Had to admit my MIL to hospital. She cant take care of herself and is beyond home heat or assisted living, but doest meet criteria for nursing home. WTF. She almost set house on fire, cant keep track of meds, and has a colostomy bag that she cant take care of. It really must suck being 92 and knowing there is nobody that can take care of you. The criteria is way off for placement!
I've been going through some of the same stuff, but thankfully I'm not suicidal. I got into trouble trying to walk home. I got lost! I called an assisted living facility, but they refused to even interview me. I have only been seen by a Neurologist twice, and he's diagnosed me with anything, but Dementia. So according to him, I guess it is not time for the needed diagnosis yet. Uughr!
 
Changing4Best I am so sorry. This is such bullshit with diagnosis. There needs to be more help. My MIL shouts out anger to others and they don't react like I do. I try not to react, but I do internally. She has always treated others like gold and me like crap.
Today my husband challenged me on my thinking and after a lot of soul surching, I think I am not capable of being the person that takes her to dr appointments and such. In the past, she has hit me with cane and been very sassy, but I know she is old and I have accepted it.

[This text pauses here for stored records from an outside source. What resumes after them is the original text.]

(** The last part of mp_init. *)
Lemma mp_report_ok m p imcr known b n la cs t id s :
  0 <= p -> m = mem s -> id = cpu_id (cpu_of (set_cpus cs s) b) ->
  (if negb known then
     cprintf "SMP: configuration not found, SMP disabled\n" [] ;; ret (mkMp b known 1 0)
   else
     id <- gets (fun s => cpu_id (cpu_of s b)) ;;
     cprintf "SMP: CPU %d found %d CPU(s)\n" [VInt id; VInt n] ;;
     imcrp <- kload8 (KERNBASE + p + 12) ;;
     (if negb (imcrp =? 0) then
        cprintf "SMP: Setting IMCR to switch from PIC mode to symmetric I/O mode\n" [] ;;
        emit (EOutb 0x22 0x70) ;;
        emit (EOutb 0x23 (u8 (imcr .| 1)))
      else ret tt) ;;
     ret (mkMp b known n la)) (set_trace (trace s ++ t) (set_cpus cs s)) =
  Ret (if known then mkMp b true n la else mkMp b false 1 0)
    (set_trace (trace s ++ t ++ mp_report m p imcr known id n) (set_cpus cs s)).
Proof.
  intros Hp -> ->. unfold mp_report. destruct known; cbn [negb].
  2: { unfold cprintf, emit, ret. kpure. cbn [trace set_trace]. by rewrite app_assoc. }
  unfold cprintf at 1, emit at 1. kpure. cbn [trace set_trace]. 
  rewrite (bind_ret _ _ _ _ _ (kload8_eq (KERNBASE + p + 12) _ ltac:(lia))). cbn [mem set_trace set_cpus].
  replace (KERNBASE + p + 12 - KERNBASE) with (p + 12) by lia. change (cpu_of (set_trace _ (set_cpus cs s)) b) with (cpu_of (set_cpus cs s) b).
  destruct (load8 (mem s) (p + 12) =? 0); cbn [negb]; unfold cprintf, emit, ret; kpure; cbn [trace set_trace].
  - by rewrite <- app_assoc.
  - by rewrite <- !app_assoc.
Qed.

(** C11: On every memory, mp_init does what [conf_spec] says of it.  It panics exactly when
    an area to be searched or the table lies outside of memory.  It leaves a machine
    without other CPUs when there is no structure in the extended BIOS data area (or the end
    of base memory), searched first, nor in the BIOS, or when its table fails a check, the
    first of which is reported.  Otherwise it numbers the first eight of the table's
    processors; their number, the boot CPU and the address of the APIC are those of the
    table, unless an entry is of an unknown type, where it falls back to one CPU without
    APIC; the boot CPU is started, and the interrupt mode register written when the
    structure asks for it.  When the boot processor is the ninth or a later one the pointer
    to it leaves the array.  Nothing but [cpus] and the trace changes. *)
Theorem mp_init_correct imcr s : mem_ok (mem s) -> npages s <= 0x10000 ->
  match conf_spec (npages s) (mem s) with
  | AnsOutside => mp_init imcr mp_start s = panic s
  | AnsNone msgs => mp_init imcr mp_start s = Ret mp_start (set_trace (trace s ++ msgs) s)
  | AnsTable p c =>
      let '(l, known) := conf_procs (mem s) c in
      let n := Z.min NCPU (Z.of_nat (length l)) in
      let b := boot_from 0 0 l in
      if decide (0 <= b < NCPU) then exists cs t,
        let s' := set_trace (trace s ++ t ++ mp_report (mem s) p imcr known (cpu_id (cpu_found n b b (cpu_of s b))) n) (set_cpus cs s) in
        mp_init imcr mp_start s = Ret (if known then mkMp b true n (load32 (mem s) (c + 36)) else mkMp b false 1 0) s' /\
        Forall is_printf t /\
        forall k, cpu_of s' k = cpu_found n b k (cpu_of s k)
      else exists s', mp_init imcr mp_start s = Fault s'
  end.
Proof.
  intros Hok Hm. unfold mp_init. pose proof (mpconfig_eq s Hok Hm) as H. destruct (conf_spec (npages s) (mem s)) as [|msgs|p c] eqn:Ec.
  { unfold bind. by rewrite H. }
  { by rewrite (bind_ret _ _ _ _ _ H). }
  destruct (conf_spec_nonneg _ _ _ _ Hok Ec) as [Hp Hc].
  rewrite (bind_ret _ _ _ _ _ H). rewrite (bind_ret _ _ _ _ _ (kload32_eq (KERNBASE + c + 36) s ltac:(lia))),
    (bind_ret _ _ _ _ _ (kload16_eq (KERNBASE + c + 34) s ltac:(lia))).
  replace (KERNBASE + c + 36 - KERNBASE) with (c + 36) by lia. replace (KERNBASE + c + 34 - KERNBASE) with (c + 34) by lia.
  cbn [bootcpu ncpu mp_start]. set (la := load32 _ _). unfold conf_procs. set (e := Z.to_nat _).
  pose proof (mp_entries_ok e (KERNBASE + c + 44) (mkMp 0 true 0 la) s s ltac:(lia)) as He.
  replace (KERNBASE + c + 44 - KERNBASE) with (c + 44) in He by lia.
  destruct (mp_table (mem s) e (c + 44)) as [l known]. cbn [ncpu bootcpu ismp lapicaddr] in He.
  rewrite Z.add_0_l, andb_true_r in He. set (n := NCPU `min` Z.of_nat (length l)) in *. set (b := boot_from 0 0 l) in *.
  destruct He as (s2 & H2 & Hn2); [done| |].
  { split; [exists (cpus s), []; rewrite app_nil_r; by destruct s|]. intros k. by rewrite decide_False by lia. }
  rewrite (bind_ret _ _ _ _ _ H2). cbn [bootcpu ncpu ismp lapicaddr].
  assert (Hu : upd_cpu b (set_cpu_status CPU_STARTED) s2 = if decide (0 <= b < NCPU) then
    Ret tt (set_cpus (<[b := set_cpu_status CPU_STARTED (cpu_of s2 b)]> (cpus s2)) s2) else Fault s2).
  { unfold upd_cpu. case_decide; [by replace ((0 <=? b) && (b <? NCPU)) with true by lia|].
    by replace ((0 <=? b) && (b <? NCPU)) with false by lia. }
  case_decide as Hb; [|exists s2; unfold bind; by rewrite Hu].
  rewrite (bind_ret _ _ _ _ _ Hu). clear Hu. destruct (started_numbered n b s s2 Hn2) as (cs & t & E & Ht & Hk). rewrite E.
  exists cs, t. split; [|split; [done|exact Hk]]. apply mp_report_ok; [done|done|by rewrite Hk].
Qed.

(** A machine whose table names two processors, the second one the boot processor. *)
Definition demo_mp : list Z := [0x5f; 0x4d; 0x50; 0x5f; 0; 0x10; 0; 0; 1; 4; 0x90; 0; 0; 0; 0; 0].
Definition demo_conf : list Z :=
  [0x50; 0x43; 0x4d; 0x50; 84; 0; 4; 0x93] ++ replicate 26 0 ++ [2; 0; 0; 0; 0xe0; 0xfe; 0; 0; 0; 0] ++
  [0; 0; 0; 1] ++ replicate 16 0 ++ [0; 1; 0; 3] ++ replicate 16 0.
Definition demo_mem : bytemem :=
  store_bytes (store_bytes (store_bytes ∅ 0x413 [0x80; 2]) 0xF0000 demo_mp) 0x1000 demo_conf.
Definition demo_mp_state : kstate := set_mem demo_mem (zero_kstate 257).

Lemma demo_mem_ok : mem_ok demo_mem.
Proof. do 3 apply store_bytes_mem_ok. intros a. done. Qed.

Lemma demo_found : conf_spec (npages demo_mp_state) (mem demo_mp_state) = AnsTable 0xF0000 0x1000.
Proof. vm_compute. reflexivity. Qed.

Lemma demo_table : conf_procs (mem demo_mp_state) 0x1000 = ([(0, 1); (1, 3)], true) /\
  load32 (mem demo_mp_state) (0x1000 + 36) = 0xFEE00000.
Proof. split; vm_compute; reflexivity. Qed.

Lemma demo_npages : npages demo_mp_state <= 0x10000.
Proof. vm_compute. discriminate. Qed.

Lemma mp_init_correct_witness :
  (mem_ok (mem demo_mp_state) /\ npages demo_mp_state <= 0x10000) /\
  exists s', mp_init 0 mp_start demo_mp_state = Ret (mkMp 1 true 2 0xFEE00000) s' /\
    forall k, cpu_of s' k = cpu_found 2 1 k (cpu_of demo_mp_state k).
Proof.
  pose proof (demo_mem_ok : mem_ok (mem demo_mp_state)) as H1. pose proof demo_npages as H2.
  pose proof demo_found as Hf. pose proof demo_table as [E1 E2].
  revert H1 H2 Hf E1 E2. generalize demo_mp_state. intros s H1 H2 Hf E1 E2. split; [exact (conj H1 H2)|].
  pose proof (mp_init_correct 0 s H1 H2) as H. rewrite Hf, E1, E2 in H. destruct H as (cs & t & H & _ & Hk).
  eexists. split; [exact H|exact Hk].
Defined.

However, we have this history of her trying for force her will on me, even when she didn't have dementia. The worst was when she got my 3 yr old drunk with spiked fruit salad, and my daughter ended up with a learning disability. I had put this in the back of my mind....but its there...and I would rather not take her to dr. appointments or anything else for that matter. Tomorrow I will go and meet the home health person. I told my husband that after that, he needs to hire her care.

Fact is, I didn't like her when she was 60, and I dont like her at 92. I may sound like a cold bitch, but I cant help it. She worked to split up our marriage and we did spend over 10 yrs separated, with my husband living with her and at her beckoning call. She was the happiest then.

I dont need a man but cant live in the house we own without help. Im disgusted. Every chance she has, she shows him her vagina and colostomy bag and I dont think this is normal even in elderly. I need to step out of this.